“The most exciting, challenging, and significant relationship of all is the one you have with yourself. And if you find someone to love the you thatYOU love, well that's just fabulous.” - Carrie Bradshaw, Sex and the City
It’s that time of year again.
Last Valentine’s Day I was waiting tables at TOPO, the famous rooftop restaurant and brewery overlooking Chapel Hill on Franklin Street. As one of the more high-end eateries within walking distance to campus, I knew all the reservations would be lovesick Tar Heels.
Despite the certainty of good tips, I didn’t want to be surrounded by students who had overcome what I couldn’t: college hookup culture.
At family gatherings, I always circumvented the “So, are you seeing anybody?” question by blaming my spinster status on the toxic dynamic of college relationships. But, clearly, there were people who defied the odds.
It was possible to move beyond casual sex and find a relationship. Just not for me, it seemed.
Seeing happiness, I expected to feel salt in the wound. Seeing love, I expected to be reminded of what I didn’t have.
But that night, I walked in and something about it all just stayed at the door.
It was a massive relief to serve that night. To see love in action. To see people from different paths of life interacting all the same. To see smiles and laughter, and awkward first dates.
I remember smiling at my girlfriends who served alongside me. We didn’t need dates to enjoy the night. We had each other and that was special in its own way.
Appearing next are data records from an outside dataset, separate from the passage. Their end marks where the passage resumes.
Fixpoint file_outcomes (file_mirrors : list FileMirror) : M (list bool) :=
  match file_mirrors with
  | [] => ret []
  | file_config :: rest =>
      (ok <- mirror_file env TRANSFORMERS (f_source file_config)
               (f_destination file_config) (f_tags file_config)
               (f_transforms file_config) registry_owner registry_username
               registry_password (f_mime file_config) retry_attempts retry_delay ;;
       oks <- file_outcomes rest ;;
       ret (ok :: oks))%M
  end.

Record Outcomes := mkOutcomes {
  image_results : list bool;            (* one per image tag, in order *)
  login_result : option (result bool);  (* [None]: no login was tried *)
  file_results : list bool              (* one per processed file job *)
}.

Definition outcomes (docker_mirrors : list DockerMirror) (file_mirrors : list FileMirror)
    : M Outcomes :=
  (images <- docker_outcomes docker_mirrors ;;
   match file_mirrors with
   | [] => ret (mkOutcomes images None [])
   | _ :: _ =>
       (logged_in <- oras_login env registry_username registry_password ;;
        match logged_in with
        | Ok true =>
            (files <- file_outcomes file_mirrors ;;
             ret (mkOutcomes images (Some logged_in) files))
        | _ => ret (mkOutcomes images (Some logged_in) [])
        end)
   end)%M.

End Coordinator.

(** Every image tag and every file job of the configuration has an
    outcome, and it is a success. *)
Definition all_mirrored (docker_mirrors : list DockerMirror) (file_mirrors : list FileMirror)
    (o : Outcomes) : Prop :=
  length (image_results o) = length (concat (map d_tags docker_mirrors)) ∧
  length (file_results o) = length file_mirrors ∧
  Forall (fun ok => ok = true) (image_results o ++ file_results o).

(** The number of failed outcomes. *)
Definition failures (o : Outcomes) : Z :=
  Z.of_nat (length (filter (fun ok => ok = false) (image_results o ++ file_results o))).

(** ** Concrete environments, for running the model *)

Import Byte.

(** A stand-in for a gzip codec: the two magic bytes of a gzip member in
    front of the data.  Reading an empty file gives no data, as
    [gzip.open] does. *)
Definition framed_compress (data : bytes) : bytes := x1f :: x8b :: data.

Definition framed_read (content : bytes) : GzResult :=
  match content with
  | [] => GzData []
  | x1f :: x8b :: data => GzData data
  | _ => GzFails [] BadGzipFile
  end.

Definition is_popen (e : Event) : bool :=
  match e with EvPopen _ => true | _ => false end.

Definition is_http_get (e : Event) : bool :=
  match e with EvHttpGet _ => true | _ => false end.

Definition is_sleep (e : Event) : bool :=
  match e with EvSleep _ => true | _ => false end.

(** [count f l]: how many events of [l] satisfy [f]. *)
Definition count (f : Event -> bool) (l : list Event) : nat :=
  length (filter (fun e => f e = true) l).

(** Every download delivers [body]; the first [failing] child processes
    exit with status 1, the following ones with status 0. *)
Definition env_flaky (failing : nat) (body : bytes) : Env :=
  mkEnv (fun w _ => if decide (count is_popen (trace w) < failing)%nat
                    then Exited 1 else Exited 0)
        (fun _ _ => HttpResponse 200 body true)
        (fun _ => "/tmp/tmpmirror").

(** Nothing ever fails. *)
Definition env_ok (body : bytes) : Env := env_flaky 0 body.

(** Child processes work, the login excepted. *)
Definition env_no_login : Env :=
  mkEnv (fun _ cmd => match cmd with
                      | "oras" :: "login" :: _ => Exited 1
                      | _ => Exited 0
                      end)
        (fun _ _ => HttpResponse 200 [] true)
        (fun _ => "/tmp/tmpmirror").

Definition empty_world : World := mkWorld ∅ [].

Definition step_of_type (t : string) : gmap string string := {[ "type" := t ]}.

(** ** The retry loop, once

    Both loops of the script have the same shape; [retry_loop] is that
    shape over an arbitrary operation [op], which answers [true] when the
    attempt succeeded and [false] when it returned false or raised. *)

Section Retry.

Variable op : M bool.
Variable retry_attempts : Z.
Variable retry_delay : N.

(** What follows a failed attempt. *)
Definition pause (attempt : Z) : M unit :=
  if decide (attempt < retry_attempts) then sleep retry_delay else ret tt.

Fixpoint retry_loop (attempts : list Z) : M bool :=
  match attempts with
  | [] => ret false
  | attempt :: rest =>
      (ok <- op ;;
       if ok then ret true else (pause attempt ;;; retry_loop rest))%M
  end.

(** [attempt_world a j w]: the world in which attempt number [a + j]
    starts, when the loop enters attempt [a] in world [w] and the [j]
    attempts [a], ..., [a + j - 1] fail. *)
Fixpoint attempt_world (a : Z) (j : nat) (w : World) : World :=
  match j with
  | O => w
  | S j' => attempt_world (a + 1) j' (snd (pause a (snd (op w))))
  end.

(** Does attempt number [k] (counted from 1) of a loop entered in world
    [w] succeed, given that the attempts before it failed? *)
Definition attempt_succeeds (k : nat) (w : World) : bool :=
  fst (op (attempt_world 1 (k - 1) w)).

End Retry.

(** The operation under the loop of [mirror_image]: one run of the copy
    tool. *)
Definition image_op (env : Env) (cmd : list string) : M bool :=
  (r <- run_process env cmd ;;
   ret (match r with
        | Exited returncode => bool_decide (returncode = 0)
        | PopenRaises _ => false
        end))%M.

(** The operation under the loop of [mirror_file]: one pass through the
    [try] block. *)
Definition file_op (env : Env) (TRANSFORMERS : gmap string Transformer)
    (source : string) (download_path : Path) (destination : string)
    (tags : list string) (transforms : list (gmap string string))
    (registry_owner registry_username registry_password : string)
    (mime_type : option string) : M bool :=
  (r <- mirror_file_try env TRANSFORMERS source download_path destination tags
          transforms registry_owner registry_username registry_password mime_type ;;
   ret (match r with
        | Ok b => b
        | Raise _ => false
        end))%M.

(** The events of one pass through the [try] block of [mirror_file],
    the request apart. *)
Definition file_try_event (download_path : Path) (dest_full : string)
    (mime : option string) (e : Event) : Prop :=
  e = EvOpenWrite download_path
  \/ exists file_path, e = EvPopen (oras_push_cmd dest_full file_path mime).

(** Attempt [k] is the first one that succeeds. *)
Definition first_success (op : M bool) (retry_attempts : Z) (retry_delay : N)
    (k : nat) (w : World) : Prop :=
  (1 <= k)%nat
  /\ (forall j, (1 <= j < k)%nat ->
        attempt_succeeds op retry_attempts retry_delay j w = false)
  /\ attempt_succeeds op retry_attempts retry_delay k w = true.

(** None of the [retry_attempts] attempts succeeds. *)
Definition all_fail (op : M bool) (retry_attempts : Z) (retry_delay : N)
    (w : World) : Prop :=
  forall j, (1 <= j)%nat -> Z.of_nat j <= retry_attempts ->
    attempt_succeeds op retry_attempts retry_delay j w = false.

(** The operation that [mirror_image] retries for a tag. *)
Definition image_attempt (env : Env) (source destination tag registry_owner
    registry_username registry_password : string) : M bool :=
  image_op env
    (skopeo_cmd registry_username registry_password (source +:+ ":" +:+ tag)
       (PyStr.replace OWNER_TOKEN registry_owner destination +:+ ":" +:+ tag)).

(** The operation that [mirror_file] retries for a job whose temporary
    directory is [tmpdir]. *)
Definition file_attempt (env : Env) (TRANSFORMERS : gmap string Transformer)
    (source destination : string) (tags : list string)
    (transforms : list (gmap string string))
    (registry_owner registry_username registry_password : string)
    (mime_type : option string) (tmpdir : string) : M bool :=
  file_op env TRANSFORMERS source (path_join tmpdir (PyStr.last_segment source))
    destination tags transforms registry_owner registry_username registry_password
    mime_type.

(** [time.sleep(seconds)] with exactly this argument. *)
Definition is_sleep_of (seconds : N) (e : Event) : bool :=
  bool_decide (e = EvSleep seconds).

(** Classes of events that the body of a file attempt, the request
    apart, and the temporary directory do not belong to. *)
Definition quiet (f : Event -> bool) : Prop :=
  (forall p, f (EvOpenWrite p) = false)
  /\ (forall cmd, f (EvPopen cmd) = false)
  /\ (forall d, f (EvMkdtemp d) = false)
  /\ (forall d, f (EvRmtree d) = false).

(** ** The pipeline as a fold

    The same pipeline, said as the text of the design says it: a left
    fold of the steps over the initial path, each step consuming the
    output path of the one before it. *)

(** The transformer a step names, if it is registered. *)
Definition resolve_step (TRANSFORMERS : gmap string Transformer)
    (transform : gmap string string) : option Transformer :=
  transform !! "type" ≫= (fun t => TRANSFORMERS !! t).

(** A step whose type is missing from the registry. *)
Definition unregistered (TRANSFORMERS : gmap string Transformer)
    (transform : gmap string string) : Prop :=
  resolve_step TRANSFORMERS transform = None.

(** One step applied to the outcome of the steps before it. *)
Definition transform_step (TRANSFORMERS : gmap string Transformer)
    (before : M (result Path)) (transform : gmap string string) : M (result Path) :=
  (r <- before ;;
   match r with
   | Raise e => ret (Raise e)
   | Ok current_path =>
       match resolve_step TRANSFORMERS transform with
       | None => ret (Raise (ValueError "Unknown transformer type"))
       | Some transformer => run_transformer transformer current_path
       end
   end)%M.

Definition apply_transforms_fold (TRANSFORMERS : gmap string Transformer)
    (file_path : Path) (transforms : list (gmap string string)) : M (result Path) :=
  fold_left (transform_step TRANSFORMERS) transforms (ret (Ok file_path)).

(** ** Classes of events *)

(** A computation only adds events of class [P] to the trace. *)
Definition emits {A} (P : Event -> Prop) (m : M A) : Prop :=
  forall w, exists delta,
    trace (snd (m w)) = trace w ++ delta /\ Forall P delta.

(** Does the command line start with [tool subcommand]? *)
Definition runs (tool subcommand : string) (cmd : list string) : bool :=
  match cmd with
  | a :: b :: _ => bool_decide (a = tool) && bool_decide (b = subcommand)
  | _ => false
  end.

(** The events of the image phase: runs of [skopeo copy] and sleeps. *)
Definition is_image_job_event (e : Event) : bool :=
  match e with
  | EvPopen cmd => runs "skopeo" "copy" cmd
  | EvSleep _ => true
  | _ => false
  end.

(** The registry login. *)
Definition is_login (e : Event) : bool :=
  match e with
  | EvPopen cmd => runs "oras" "login" cmd
  | _ => false
  end.

(** The push of an artifact. *)
Definition is_push (e : Event) : bool :=
  match e with
  | EvPopen cmd => runs "oras" "push" cmd
  | _ => false
  end.

(** The events of a file job: its temporary directory, its downloads,
    its pushes and its sleeps; the only child process is [oras push]. *)
Definition is_file_job_event (e : Event) : bool :=
  match e with
  | EvPopen cmd => is_push e
  | _ => true
  end.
This year, I don’t have love on the brain. This year, I’m thinking of my friends.
My Valentine's Day outfit circa 2010. Sorry, Jojo Siwa. I wore absolutely ginormous bows first.
In a 2010 episode of Parks and Recreation, Leslie Knope, bursting with kindness for the people she loves, invented a way to do something American culture hasn’t traditionally been too good at doing: celebrating the joys of female friendship. Leslie created Galentine’s Day as a holiday that would fall, each year, on Valentine’s Day-eve to do just that.
Reflecting on last year, I’m sad that I let commercials and store displays of teddy bears and chocolate distract me from what Valentine’s Day has always been about in my eyes: friendship –– from exchanging cards and candy in elementary school to drinking wine and eating charcuterie with friends in college.
Valentine’s Day is a celebration of all kinds of love. Whether you’ll be with your significant other, your girls, or yourself this holiday, take time to cherish those you love.
Today I am grateful to have love in my life, but it didn’t begin and end with a man. It began and ends with me ... but I have my gals to thank too.